Doch durch einen Zufall erfuhr Mr. Woodhouse erste Gattin von diesem Geheimnis – und ertrug diese Tatsache nicht. Sie plante akribisch den Mord an ihrer Kontrahentin, lockte das Mädchen auf die Baustelle in jenen Bauwagen, präparierte die Strom- und Telefonleitung derart, daß Helene beim Abnehmen des Telefonhörers einen elektrischen Schlag erhalten mußte, der ihr das Leben kostete. In Erwartung, daß Mrs. Woodhouse für diesen Mord aus genannten Gründen kaum zur Rechenschaft gezogen werden wird, bemüht sich Dr. Burton um die Vertuschung der Angelegenheit. Lediglich Mrs. Woodhouse Gatte verläßt das gemeinsame Haus, sie setzt die Scheidung durch und Mr. Woodhouse zieht nach Utah, wo er sich seinen alten Glaubensbrüdern und -regeln erneut anschließt. Stohls Urteil über Dr. Burton verändert sich völlig, er sieht seinen Assistenten mit anderen Augen.

Die Übersetzung holpert doch etwas, obwohl die Übersetzerin Elise von Kraatz mindestens 107 Kriminalromane in jener Zeit aus dem Schwedischen, Dänischen, Englischen und Niederländischen übersetzt hatte. Bemerkenswert fand ich ihre Beschreibung eines beweglichen Architekten-Schuppens, eine aus der Not geborene und recht hilflose Umschreibung für einen Bauwagen, wie wir ihn heute kennen. Entweder es hat solche Bauwagen zu jener Zeit in Deutschland gar nicht gegeben, oder es gab sie, doch fehlte es an einer treffenden Bezeichnung dafür.

Die zweite Erzählung in diesem Band mit dem Titel Die baumelnde Schnur ist dagegen nicht nach meinem Geschmack. Es geht um eine Kindesentführung verquickt mit einer Scheidungssache – und der Detektiv Burton hat in dieser Geschichte einen Doppelgänger, der zufällig mit ihm im selben Haus wohnt. Die Konstruktion der Erzählung schwächelt, die Wendungen und Verirrungen sind zu zahlreich und es macht keinen Sinn die Erzählung detailliert wiederzugeben, denn dann wäre ich bei etwa 90 Seiten.

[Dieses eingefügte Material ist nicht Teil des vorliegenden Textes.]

(* ===== verification/DevTheorems.v ===== *)
(** Devices are bound to the first driver that matches them, whichever of the two
    comes first. *)
From S2P Require Import Prelude SList Dev.

#[local] Arguments loop : simpl never.
#[local] Arguments for_n : simpl never.

Implicit Types s : dev_state.

(** * Memory *)

Lemma wp_dev_load s d x (Q : device_t → dev_state → Prop) : devs s !! d = Some x → Q x s → wp (dev_load d) Q s.
Proof. unfold wp, dev_load. by intros ->. Qed.
Lemma wp_dev_store s d x f (Q : unit → dev_state → Prop) : devs s !! d = Some x → Q tt (put_devs (<[d := f x]> (devs s)) s) → wp (dev_store d f) Q s.
Proof. unfold wp, dev_store. by intros ->. Qed.
Lemma wp_driver_load s d x (Q : driver_t → dev_state → Prop) : drvs s !! d = Some x → Q x s → wp (drv_load d) Q s.
Proof. unfold wp, drv_load. by intros ->. Qed.
Lemma wp_driver_store s d x f (Q : unit → dev_state → Prop) : drvs s !! d = Some x → Q tt (put_drvs (<[d := f x]> (drvs s)) s) → wp (drv_store d f) Q s.
Proof. unfold wp, drv_store. by intros ->. Qed.
Lemma wp_irqn_load s d x (Q : device_irq_t → dev_state → Prop) : irqns s !! d = Some x → Q x s → wp (irq_load d) Q s.
Proof. unfold wp, irq_load. by intros ->. Qed.
Lemma wp_irqn_store s d x f (Q : unit → dev_state → Prop) : irqns s !! d = Some x → Q tt (put_irqns (<[d := f x]> (irqns s)) s) → wp (irq_store d f) Q s.
Proof. unfold wp, irq_store. by intros ->. Qed.

(** * Lists *)

Definition ilinks s (i : Z) : option Z := irq_next <$> irqns s !! i.
Definition drv_links s (d : Z) : option Z := drv_next <$> drvs s !! d.
Definition dev_links s (d : Z) : option Z := next <$> devs s !! d.
(** The drivers and the devices that are registered. *)
Definition drivers_are s (l : list Z) : Prop := chain (drv_links s) (driver_list s) l.
Definition devices_are s (l : list Z) : Prop := chain (dev_links s) (global_device_list s) l.

(** * Interrupts *)

(** The interrupts [l] of device [dev] are requested one by one, those that it has
    already excepted. *)
Fixpoint requests (dev handler : Z) (l : list Z) s : dev_state :=
  match l with
  | [] => s
  | i :: l =>
      match irqns s !! i with
      | None => s
      | Some x =>
          if allocated x then requests dev handler l s else
          let r := default (-1) (head (irq_answers s)) in
          let s1 := put_irq_answers (tail (irq_answers s)) (put_events (events s ++ [ev_irq_request (hwirq x) handler dev]) s) in
          requests dev handler l (if r >=? 0 then put_irqns (<[i := iset_allocated true (iset_irq (u32 r) x)]> (irqns s)) s1 else s1)
      end
  end.
(** Nothing else changes. *)
Definition only_irqs s s' : Prop :=
  devs s' = devs s ∧ drvs s' = drvs s ∧ buses s' = buses s ∧ pdevs s' = pdevs s ∧ bus_list s' = bus_list s ∧ driver_list s' = driver_list s ∧
  global_device_list s' = global_device_list s ∧ allocs s' = allocs s ∧ config s' = config s ∧ (∀ i, ilinks s' i = ilinks s i) ∧
  (∀ i, (hwirq <$> irqns s' !! i) = (hwirq <$> irqns s !! i)).
Lemma only_irqs_refl s : only_irqs s s.
Proof. by split_and!. Qed.
Lemma only_irqs_trans s s' s'' : only_irqs s s' → only_irqs s' s'' → only_irqs s s''.
Proof.
  intros (? & ? & ? & ? & ? & ? & ? & ? & ? & ? & ?) (? & ? & ? & ? & ? & ? & ? & ? & ? & ? & ?). split_and!; congruence.
Qed.
Lemma requests_only dev h l s : only_irqs s (requests dev h l s).
Proof.
  revert s. induction l as [|i l IH]; intros s; simpl; [apply only_irqs_refl|]. destruct (irqns s !! i) as [x|] eqn:Hx; [|apply only_irqs_refl].
  destruct (allocated x); [apply IH|]. eapply only_irqs_trans; [|apply IH]. destruct (_ >=? 0); [|by split_and!]. split_and!; try done; simpl.
  all: intros j; unfold ilinks; simpl; destruct (decide (i = j)) as [->|]; [by rewrite lookup_insert_eq, Hx|by rewrite lookup_insert_ne].
Qed.
Lemma chain_irqs s s' h l : only_irqs s s' → chain (ilinks s) h l → chain (ilinks s') h l.
Proof. intros (_ & _ & _ & _ & _ & _ & _ & _ & _ & Hi & _) Hc. eapply chain_ext; [|done]. intros a _. apply Hi. Qed.

Lemma wp_requests s dev handler h l fuel (Q : unit → dev_state → Prop) :
  chain (ilinks s) h l → (length l < fuel)%nat → Q tt (requests dev handler l s) → wp (loop fuel (request_round dev handler) h) Q s.
Proof.
  intros Hc Hf HQ. set (res := requests dev handler l s) in *.
  apply (wp_loop (λ n i s', ∃ l', n = length l' ∧ chain (ilinks s') i l' ∧ requests dev handler l' s' = res) _ _ (length l)); [done|by exists l|].
  intros n i s' (l' & -> & Hc' & Hres). unfold request_round. destruct l' as [|a l'].
  - simpl in Hc'. subst i. simpl in *. subst s'. by apply wp_ret.
  - destruct Hc' as (-> & Ha & m & Hm & Hc'). rewrite (proj2 (Z.eqb_neq _ _) Ha). unfold ilinks in Hm. simpl in Hres. destruct (irqns s' !! a) as [x|] eqn:Hx; [|done].
    injection Hm as <-. apply wp_bind. eapply wp_irqn_load; [done|]. destruct (allocated x).
    { apply wp_ret. exists (length l'). split; [simpl; lia|]. by exists l'. }
    apply wp_bind. unfold irq_request. apply wp_bind, wp_modify, wp_bind, wp_gets. simpl.
    set (s1 := put_events _ s'). set (r := default (-1) (head (irq_answers s'))) in *. set (s2 := put_irq_answers (tail (irq_answers s')) s1) in *.
    assert (∀ (Q' : Z → dev_state → Prop), Q' r s2 → wp (match irq_answers s' with [] => mret (-1) | r :: l => modify (put_irq_answers l) ;; mret r end) Q' s1) as Hans.
    { intros Q' HQ'. destruct (irq_answers s') as [|r' q] eqn:Hq; [apply wp_ret|by apply wp_bind, wp_modify, wp_ret]. unfold r, s2 in HQ'. simpl in HQ'.
      by replace (put_irq_answers [] s1) with s1 in HQ' by (unfold s1; destruct s'; simpl in *; by subst). }
    apply Hans. apply wp_bind. apply (wp_mono _ (λ _ s3, s3 = if r >=? 0 then put_irqns (<[a := iset_allocated true (iset_irq (u32 r) x)]> (irqns s')) s2 else s2)).
    { destruct (r >=? 0); cbn [when]; [|by apply wp_ret]. by eapply wp_irqn_store. }
    intros [] s3 ->. apply wp_ret. exists (length l'). split; [simpl; lia|]. exists l'. split_and!; [done| |done].
    eapply chain_ext; [|exact Hc']. intros b _. unfold ilinks. destruct (r >=? 0); [|done]. simpl.
    destruct (decide (a = b)) as [->|]; [by rewrite lookup_insert_eq, Hx|by rewrite lookup_insert_ne].
Qed.
(** * Arguments *)

Lemma wp_extract_signed fs x k w a (Q : Z → pp_state C → Prop) : length_modifier fs ≠ LEN_MOD_LONG_DOUBLE →
  Q (signed_arg (length_modifier fs) w) (stt x k a) → wp (extract_signed fs) Q (stt x k (w :: a)).
Proof.
  intros Hl HQ. unfold extract_signed. destruct (length_modifier fs); try done; cbn [signed_arg] in HQ; apply wp_bind, wp_va_arg, wp_ret; rewrite ?sint_i32 by lia; exact HQ.
Qed.
Lemma wp_extract_unsigned fs x k w a (Q : Z → pp_state C → Prop) : length_modifier fs ≠ LEN_MOD_LONG_DOUBLE →
  Q (unsigned_arg (length_modifier fs) w) (stt x k a) → wp (extract_unsigned fs) Q (stt x k (w :: a)).
Proof.
  intros Hl HQ. unfold extract_unsigned. destruct (length_modifier fs); try done; cbn [unsigned_arg] in HQ; apply wp_bind, wp_va_arg, wp_ret;
    unfold u16, u8 in *; rewrite ?mod_u32 by lia; exact HQ.
Qed.
Lemma signed_arg_range m w : - 2 ^ 63 ≤ signed_arg m w < 2 ^ 63.
Proof.
  destruct m; cbn [signed_arg]; try apply (sint_range 64 w); try lia; [pose proof (i32_range w)|pose proof (sint_range 16 w)|pose proof (sint_range 8 w)]; lia.
Qed.
Lemma unsigned_arg_range m w : 0 ≤ unsigned_arg m w < 2 ^ 64.
Proof.
  destruct m; cbn [unsigned_arg]; try apply u64_range; [pose proof (u32_range w)|pose proof (u16_range w)|pose proof (u8_range w)]; lia.
Qed.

Die Erzählungen sind insgesamt von Conan Doyle inspiriert. Unser Watson heißt in diesem Fall Dr. Stohl, und Sherlock nimmt in diesen New Yorker Erzählungen den Namen Dr. Burton an. Dabei ist es dem Autor darum zu tun möglichst überraschende Wendungen und Plots zu entwickeln um das Publikum zu unterhalten.